Shaman lifted his hands palm-up and gave me an elaborate shrug.
"What are friends for?" he asked, white teeth flashing in a broad smile.
I stared at him a long moment, then broke down and laughed helplessly, and pulled him into an embrace. Sometimes you've just got to hope you know who your friends are, and take the chance. Jyre lowered the sleeve and powered it down to standby status, shaking her head.
"Who told you I was down here?"
"Well," Shaman said thoughtfully as we separated, "that's a bit strange. Just a message waiting when I logged into the Matrix. I tried to run a trace on it, but it was pretty well ICed."
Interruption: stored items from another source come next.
(* ===== verification/ReplayLive.v ===== *)
(** * What a write does to the live stores

    Each buffered write that [apply.rs] applies, as the operations it makes on the history of
    its entity and on the maps of the live graph; the generator it takes structural version
    ids from, and the temporal index, apart. *)

From S2P Require Import Prelude.
From S2P Require Import SliceOps.
From S2P Require Import Bytes.
From S2P Require Import Errors.
From S2P Require Import Hlc.
From S2P Require Import Temporal.
From S2P Require Import Ids.
From S2P Require Import Interning.
From S2P Require Import Property.
From S2P Require Import PropMap.
From S2P Require Import Namespaces.
From S2P Require Import Provenance.
From S2P Require Import Delta.
From S2P Require Import History.
From S2P Require Import Slices.
From S2P Require Import HistoryFacts.
From S2P Require Import Wal.
From S2P Require Import TxFrames.
From S2P Require Import TemporalIndex.
From S2P Require Import CurrentIndex.
From S2P Require Import CurrentStore.
From S2P Require Import IndexedHistory.
From S2P Require Import IndexedLaws.
From S2P Require Import Transactions.
From S2P Require Import Commit.
From S2P Require Import CommitLaws.
From S2P Require Import CommitEffect.
From S2P Require Import Replay.

Section Live.
Import Commit Tx WriteBuf Graph CurIdx.
Context {St : Type} `{Interner St}.
Context (it : St) (ptr_eq : PropertyValue -> PropertyValue -> bool) (map_ptr_eq : PropMap.PropertyMap -> PropMap.PropertyMap -> bool).
Context (config : History.Config) (pre_anchor_hooks : Z -> HybridTimestamp -> PropMap.PropertyMap -> option Z).
Abbreviation apply_single_write := (apply_single_write it ptr_eq map_ptr_eq config pre_anchor_hooks).
Abbreviation add := (History.add_version_with_provenance it ptr_eq map_ptr_eq config pre_anchor_hooks).
Abbreviation add_retracted := (History.add_retracted_version_with_provenance it ptr_eq map_ptr_eq config pre_anchor_hooks).
Abbreviation update := (Slices.apply_update it ptr_eq map_ptr_eq config pre_anchor_hooks).
Abbreviation nh := Db.node_history.
Abbreviation eh := Db.edge_history.
Abbreviation gen d := (Id.next_id (Db.version_id_gen d)).

(** A step of the history of nodes or of edges, and of the live graph. *)
Record nodes_done {A} (m : SM (History.Store unit) Error A) (a : A) d d' : Prop := {
  ns_do : m (nh d) = (nh d', Ok a); ns_current : Db.current d' = Db.current d; ns_edges : eh d' = eh d; ns_gen : gen d' = gen d }.
Record edges_done {A} (m : SM (History.Store (NodeId * NodeId)) Error A) (a : A) d d' : Prop := {
  es_do : m (eh d) = (eh d', Ok a); es_current : Db.current d' = Db.current d; es_nodes : nh d' = nh d; es_gen : gen d' = gen d }.

Lemma on_nodes_done {A} (m : SM _ Error A) m0 d d' a : shadows m m0 -> Db.on_nodes m d = (d', Ok a) -> nodes_done m0 a d d'.
Proof.
  intros Hs. unfold Db.on_nodes. destruct (Hs (nh d) (Db.temporal_indexes d)) as [ix ->]. intros [= <- Hr].
  split; [|done..]. simpl. rewrite <- Hr. by destruct (m0 (nh d)).
Qed.
Lemma on_edges_done {A} (m : SM _ Error A) m0 d d' a : shadows m m0 -> Db.on_edges m d = (d', Ok a) -> edges_done m0 a d d'.
Proof.
  intros Hs. unfold Db.on_edges. destruct (Hs (eh d) (Db.temporal_indexes d)) as [ix ->]. intros [= <- Hr].
  split; [|done..]. simpl. rewrite <- Hr. by destruct (m0 (eh d)).
Qed.
Lemma index_store {X} e vs (s : History.Store X) ix : (index_appended e vs (s, ix)).1.1 = s.
Proof.
  revert ix. induction vs as [|[v t] vs IH]; intros ix; [done|]. simpl. unfold mbind, sm_bind.
  destruct (TIdx.insert_version e v t ix) as [ix' [u|er|]]; [apply IH|done..].
Qed.
Lemma index_nodes_done e vs d d' u : Db.on_nodes (index_appended e vs) d = (d', Ok u) -> nodes_done (mret tt) tt d d'.
Proof.
  unfold Db.on_nodes. pose proof (index_store e vs (nh d) (Db.temporal_indexes d)) as Hs.
  destruct (index_appended _ _ _) as [[s ix] r]. simpl in Hs. subst s. by intros [= <- ->].
Qed.
Lemma index_edges_done e vs d d' u : Db.on_edges (index_appended e vs) d = (d', Ok u) -> edges_done (mret tt) tt d d'.
Proof.
  unfold Db.on_edges. pose proof (index_store e vs (eh d) (Db.temporal_indexes d)) as Hs.
  destruct (index_appended _ _ _) as [[s ix] r]. simpl in Hs. subst s. by intros [= <- ->].
Qed.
"Lone Star," Jyre said. "Aspirant must have been some sort of operative for the cops, if Macabre was right."
"That's right," I said slowly. "Don't you owe me an apology?"
"Probably. Aspirant hired me to bring you over — alive — in order to lure Shaman here. Said he needed Shaman to do some codework for him, some code Shaman had worked with in the past and would know how to bypass. The whole set-up was supposed to be a big Matrix run on Biodesigns. Macabre had already checked it out, and said it looked square. Aspirant must have gotten some real codes from BioD."
"But why us?" I asked, confused.
"I guess he figured that as long as he had the chance, he'd catch a few more fish in his net. Arranged to have me pick you up, and then left your friend here a note. You two have managed to annoy Lone Star in the past. We all have. All things considered, it would have been a nice sting if the decker here hadn't gotten paranoid and called in some friends."
"I am not paranoid," Shaman said stiffly, giving her a haughty look. "I am cautious."
"Cautious men don't blow up Lone Star."
"Voivode has a fascination with explosives." Shaman sounded regretful, but I wasn't fooled. He was a decker with a taste for violence, although he hid it pretty well from strangers.
"Did you imply there was a rigger nearbye?"
"I did," Shaman nodded, one hand still resting on my sleeve. Having him nearby again was almost as good as Jyre's painkillers.
"Then maybe he can give us a lift out before DocWagon shows up for Potemkin." She tapped the chronometer on her sleeve. "ETA two minutes."
"And what of your apology to my friend?" the decker asked softly.
"I owe you one," Jyre nodded to me. "Call me. I'll give you an account to pay for the leg. Deal?"
"Deal," I agreed. Shaman glanced at me, dark eyes weighing my expression, then nodded and tapped out a message to Hetter on his deck.